What you have to do:
How many of the lines below have the word "full" in them? The answer is that number and nothing more.

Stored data
(* ===== verification/ExtAuthz.v ===== *)
(** * External authorization

    [lib/edgecore/external_authorization.go]: the handler Envoy asks about every request, and
    its circuit breaker.  A check that times out is let through; when too many do, the handler
    answers 503 and lets single requests through to find out whether it can recover.

    A critical section of the code is one function.  The gate is an argument: [None] when it
    does not answer before the deadline of the check or the departure of the caller, and a
    panic of it is the answer [ActionAllow]. *)

From stdpp Require Import sorting.
From S2P Require Import Prelude GoStrings Contracts Signing Canonical Shape Policy Rules Gate ModelContracts ListenPlan ReleaseSet ModelIngress EvidenceRing EdgeProxy.

Definition ExtAuthzTimeoutRateWindow : duration := 10 * Second.
Definition ExtAuthzTimeoutRateTrip : f64 := SpecFloat.S754_finite false 7205759403792794 (-57).      (* 0.05 *)
Definition ExtAuthzTimeoutRateRecover : f64 := SpecFloat.S754_finite false 5764607523034235 (-59).   (* 0.01 *)
Definition ExtAuthzTimeoutRateRecoverHold : duration := 30 * Second.
Definition ExtAuthzHalfOpenPerSec : nat := 1.
Definition minSamples : Z := 20.
Definition envoyAuthPartialBodyHeader : string := "X-Envoy-Auth-Partial-Body".

Record timeoutSample := mkSample { ts_at : time; ts_timeout : bool }.

Record ExtAuthz := mkExtAuthz {
  ea_assetID : string; ea_unitID : string; ea_source : option ClientSourceResolver; ea_events : list timeoutSample; ea_tripped : bool;
  ea_belowSince : option time; ea_halfOpen : list time; ea_Timeouts : Z; ea_Checks : Z; ea_Trips : Z; ea_LastSkipReason : string }.

Definition NewExtAuthz (assetID : string) : ExtAuthz := mkExtAuthz assetID "" (Some (mkResolver [])) [] false None [] 0 0 0 "".

Definition SetClientSourceResolver (e : ExtAuthz) (r : option ClientSourceResolver) : ExtAuthz :=
  match r with
  | None => e
  | Some _ => mkExtAuthz (ea_assetID e) (ea_unitID e) r (ea_events e) (ea_tripped e) (ea_belowSince e) (ea_halfOpen e) (ea_Timeouts e)
                (ea_Checks e) (ea_Trips e) (ea_LastSkipReason e)
  end.
Definition SetUnitID (e : ExtAuthz) (unitID : string) : ExtAuthz :=
  mkExtAuthz (ea_assetID e) (trim_space unitID) (ea_source e) (ea_events e) (ea_tripped e) (ea_belowSince e) (ea_halfOpen e) (ea_Timeouts e)
    (ea_Checks e) (ea_Trips e) (ea_LastSkipReason e).

(** ** The breaker *)

Definition half_open_kept (halfOpen : list time) (now : time) : list time := filter (λ t, time_before t (now - Second) = false) halfOpen.

Definition tryHalfOpenLocked (e : ExtAuthz) (now : time) : ExtAuthz * bool :=
  let kept := half_open_kept (ea_halfOpen e) now in
  let full := (ExtAuthzHalfOpenPerSec <=? length kept)%nat in
  (mkExtAuthz (ea_assetID e) (ea_unitID e) (ea_source e) (ea_events e) (ea_tripped e) (ea_belowSince e) (if full then kept else kept ++ [now])
     (ea_Timeouts e) (ea_Checks e) (ea_Trips e) (ea_LastSkipReason e), negb full).

Definition window_events (events : list timeoutSample) (now : time) : list timeoutSample :=
  filter (λ s, time_before (ts_at s) (now - ExtAuthzTimeoutRateWindow) = false) events.
Definition timeout_rate (events : list timeoutSample) : f64 :=
  if (0 <? Z.of_nat (length events))
  then f64_div (f64_of_Z (Z.of_nat (length (filter (λ s, ts_timeout s = true) events)))) (f64_of_Z (Z.of_nat (length events)))
  else f64_zero.

Definition with_breaker (e : ExtAuthz) (events : list timeoutSample) (tripped : bool) (below : option time) (timeouts trips : Z) : ExtAuthz :=
  mkExtAuthz (ea_assetID e) (ea_unitID e) (ea_source e) events tripped below (ea_halfOpen e) timeouts (ea_Checks e) trips (ea_LastSkipReason e).

(** The instant since which the rate has been low, which may be this one. *)
Definition below_since (e : ExtAuthz) (now : time) : time := default now (ea_belowSince e).

Definition record (e : ExtAuthz) (now : time) (timeout : bool) : ExtAuthz :=
  let timeouts := if timeout then ea_Timeouts e + 1 else ea_Timeouts e in
  let events := window_events (ea_events e ++ [mkSample now timeout]) now in
  let rate := timeout_rate events in
  if negb (ea_tripped e) && (minSamples <=? Z.of_nat (length events)) && f64_leb ExtAuthzTimeoutRateTrip rate
  then with_breaker e events true None timeouts (ea_Trips e + 1)
  else if ea_tripped e then
    if f64_leb rate ExtAuthzTimeoutRateRecover then
      let since := below_since e now in
      if ExtAuthzTimeoutRateRecoverHold <=? time_sub now since
      then with_breaker e events false None timeouts (ea_Trips e)
      else with_breaker e events true (Some since) timeouts (ea_Trips e)
    else with_breaker e events true None timeouts (ea_Trips e)
  else with_breaker e events false (ea_belowSince e) timeouts (ea_Trips e).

Answer box:
3